Choose \(\lambda\) such that \(\frac{\delta \sigma^2(s_0)}{\delta\lambda} = -2 v' + 2\lambda'V = 0\)

\(\lambda' = v' V^{-1}\)

BLP/Simple kriging:

\(\hat{Z}(s_0) = \mu + v'V^{-1} (Z-\mu)\)
\(\sigma^2(s_0) = \sigma^2_0 - v'V^{-1}v\)

library(sp)
cov = function(h) exp(-h)

sk = function(data, newdata, mu, cov) {
    library(sp) # spDists
    V = cov(spDists(data))
    v = cov(spDists(data, newdata))
    mu + t(v) %*% solve(V, data[[1]] - mu)
}

# prediction location at (0,1):
newdata = SpatialPoints(cbind(0,1))

# observation location at (1,1), with attribute value (y) 3:
pts = SpatialPoints(cbind(1,1))
data = SpatialPointsDataFrame(pts, data.frame(z = 3))
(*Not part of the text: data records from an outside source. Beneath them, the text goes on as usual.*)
(** * View-transition router of [ViewTransitions.astro]

    A shallow embedding of the client script that turns a server-rendered
    multi-page site into an in-page router: the DOM it queries and rewrites,
    the history entries it writes, and the event loop on which its
    listeners, timers and promises run.

    Conventions of the embedding.
    - Numbers: a history index is an integer in the range where JavaScript
      number arithmetic is exact, modelled as [Z].  A scroll offset is only
      stored and copied by the script, never computed with; it is a [Z] too.
    - The DOM is a value tree.  A reference to a node of a tree is the path
      of child positions leading to it.
    - An attribute selector [[a="v"]] built by string interpolation is read
      as "attribute a equals v"; this is what the browser does for every v
      free of double quotes, backslashes and line breaks.
    - [scrollTo(0, y)] brings the offset to [y]: the document is taken to
      be tall enough, and the browser's own scroll restoration is left out.
    - Promises never reject: exceptions are outside the model. *)

From Stdlib Require Import List String Ascii ZArith Bool Arith Lia.
Import ListNotations.

Local Open Scope string_scope.
Local Open Scope list_scope.

(* ================================================================== *)
(** * The DOM *)
(* ================================================================== *)

Module Dom.

(** Element names are kept in lower case, as selectors compare them. *)
#[warnings="-register-all"]
Inductive Node : Type :=
| Elem (tag : string) (attrs : list (string * string)) (children : list Node)
| Text (data : string).

Definition Path := list nat.

Definition is_element (n : Node) : bool :=
  match n with Elem _ _ _ => true | Text _ => false end.

Definition children_of (n : Node) : list Node :=
  match n with Elem _ _ cs => cs | Text _ => [] end.

Definition attrs_of (n : Node) : list (string * string) :=
  match n with Elem _ a _ => a | Text _ => [] end.

Definition tag_of (n : Node) : string :=
  match n with Elem t _ _ => t | Text _ => "#text" end.

(** [el.getAttribute(name)]: [None] is JavaScript's [null]. *)
Fixpoint lookup_attr (name : string) (a : list (string * string)) : option string :=
  match a with
  | [] => None
  | (k, v) :: r => if String.eqb k name then Some v else lookup_attr name r
  end.

Definition getAttribute (name : string) (n : Node) : option string :=
  lookup_attr name (attrs_of n).

(** [el.setAttribute(name, value)]: overwrite in place, else add last. *)
Fixpoint set_attr (name value : string) (a : list (string * string))
  : list (string * string) :=
  match a with
  | [] => [(name, value)]
  | (k, v) :: r =>
      if String.eqb k name then (k, value) :: r else (k, v) :: set_attr name value r
  end.

(** [el.removeAttribute(name)]. *)
Definition remove_attr (name : string) (a : list (string * string))
  : list (string * string) :=
  filter (fun kv => negb (String.eqb (fst kv) name)) a.

(** A value spliced into a template literal: [null] prints as "null". *)
Definition interpolate (v : option string) : string :=
  match v with Some s => s | None => "null" end.

(** ** Selectors

    The script only uses groups of compound selectors made of a type
    selector, attribute presence and attribute equality. *)
Inductive Simple : Type :=
| STag (t : string)
| SAttrEq (a v : string)
| SHasAttr (a : string).

Definition Compound := list Simple.
Definition Selector := list Compound.

Definition matches_simple (n : Node) (s : Simple) : bool :=
  match n with
  | Text _ => false
  | Elem t a _ =>
      match s with
      | STag t' => String.eqb t t'
      | SAttrEq k v =>
          match lookup_attr k a with
          | Some v' => String.eqb v' v
          | None => false
          end
      | SHasAttr k =>
          match lookup_attr k a with Some _ => true | None => false end
      end
  end.

(** [el.matches(sel)] *)
Definition matches (sel : Selector) (n : Node) : bool :=
  is_element n && existsb (fun c => forallb (matches_simple n) c) sel.

(** ** Traversal in tree order *)

(** The node and its descendants, elements only, in tree order. *)
Fixpoint subtree (n : Node) : list Node :=
  match n with
  | Text _ => []
  | Elem _ _ cs => n :: flat_map subtree cs
  end.

Definition descendants (n : Node) : list Node :=
  flat_map subtree (children_of n).

(** [el.querySelectorAll(sel)] *)
Definition querySelectorAll (sel : Selector) (n : Node) : list Node :=
  filter (matches sel) (descendants n).

(** First node of the forest [l] in tree order that satisfies [p], as a
    path; [i] is the position of the head of [l] among its siblings and
    [inside] searches below a node. *)
Section FindFirst.
Variable inside : Node -> option Path.
Variable p : Node -> bool.

Fixpoint find_first (i : nat) (l : list Node) : option Path :=
  match l with
  | [] => None
  | c :: r =>
      if p c then Some [i]
      else match inside c with
           | Some q => Some (i :: q)
           | None => find_first (S i) r
           end
  end.
End FindFirst.

(** First proper descendant of [n] in tree order that satisfies [p]. *)
Fixpoint find_in (p : Node -> bool) (n : Node) : option Path :=
  match n with
  | Text _ => None
  | Elem _ _ cs => find_first (find_in p) p 0 cs
  end.

Fixpoint node_at (q : Path) (n : Node) : option Node :=
  match q with
  | [] => Some n
  | i :: q' =>
      match nth_error (children_of n) i with
      | Some c => node_at q' c
      | None => None
      end
  end.

(** [el.querySelector(sel)]: a reference to the first match among the
    descendants of [n]. *)
Definition querySelector (sel : Selector) (n : Node) : option Path :=
  find_in (matches sel) n.

(** ** Updates by reference *)

Fixpoint remove_nth {A} (i : nat) (l : list A) : list A :=
  match l, i with
  | [], _ => []
  | _ :: r, O => r
  | x :: r, S j => x :: remove_nth j r
  end.

Fixpoint update_nth {A} (i : nat) (f : A -> A) (l : list A) : list A :=
  match l, i with
  | [], _ => []
  | x :: r, O => f x :: r
  | x :: r, S j => x :: update_nth j f r
  end.

Definition with_children (f : list Node -> list Node) (n : Node) : Node :=
  match n with
  | Elem t a cs => Elem t a (f cs)
  | Text _ => n
  end.

(** [x.remove()] for the node [x] that [q] refers to below [n]. *)
Fixpoint remove_at (q : Path) (n : Node) : Node :=
  match q with
  | [] => n
  | [i] => with_children (remove_nth i) n
  | i :: q' => with_children (update_nth i (remove_at q')) n
  end.

(** [x.replaceWith(y)] for the node [x] that [q] refers to below [n]. *)
Fixpoint replace_at (q : Path) (y : Node) (n : Node) : Node :=
  match q with
  | [] => y
  | i :: q' => with_children (update_nth i (replace_at q' y)) n
  end.

(** [parent.append(...nodes)] *)
Definition append_children (ns : list Node) (n : Node) : Node :=
  with_children (fun cs => cs ++ ns) n.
sk(data, newdata, 0, cov) # mu = 0

##       [,1]
## [1,] 1.104

newdata = SpatialPoints(cbind(.1 * 0:20, 1))
sk(data, newdata, 0, cov) # mu = 0

##        [,1]
##  [1,] 1.104
##  [2,] 1.220
##  [3,] 1.348
##  [4,] 1.490
##  [5,] 1.646
##  [6,] 1.820
##  [7,] 2.011
##  [8,] 2.222
##  [9,] 2.456
## [10,] 2.715
## [11,] 3.000
## [12,] 2.715
## [13,] 2.456
## [14,] 2.222
## [15,] 2.011
## [16,] 1.820
## [17,] 1.646
## [18,] 1.490
## [19,] 1.348
## [20,] 1.220
## [21,] 1.104

Plotting them:

newdata = SpatialPoints(cbind(seq(-4,6,by=.1), 1))
Z = sk(data, newdata, 0, cov) # mu = 0
plot(coordinates(newdata)[,1], Z, type='l', ylim = c(0,3))
points(as(data, "data.frame")[,c(2,1)], col='red', pch=16)
abline(0,0, col='blue', lty=2)

plot of chunk unnamed-chunk-3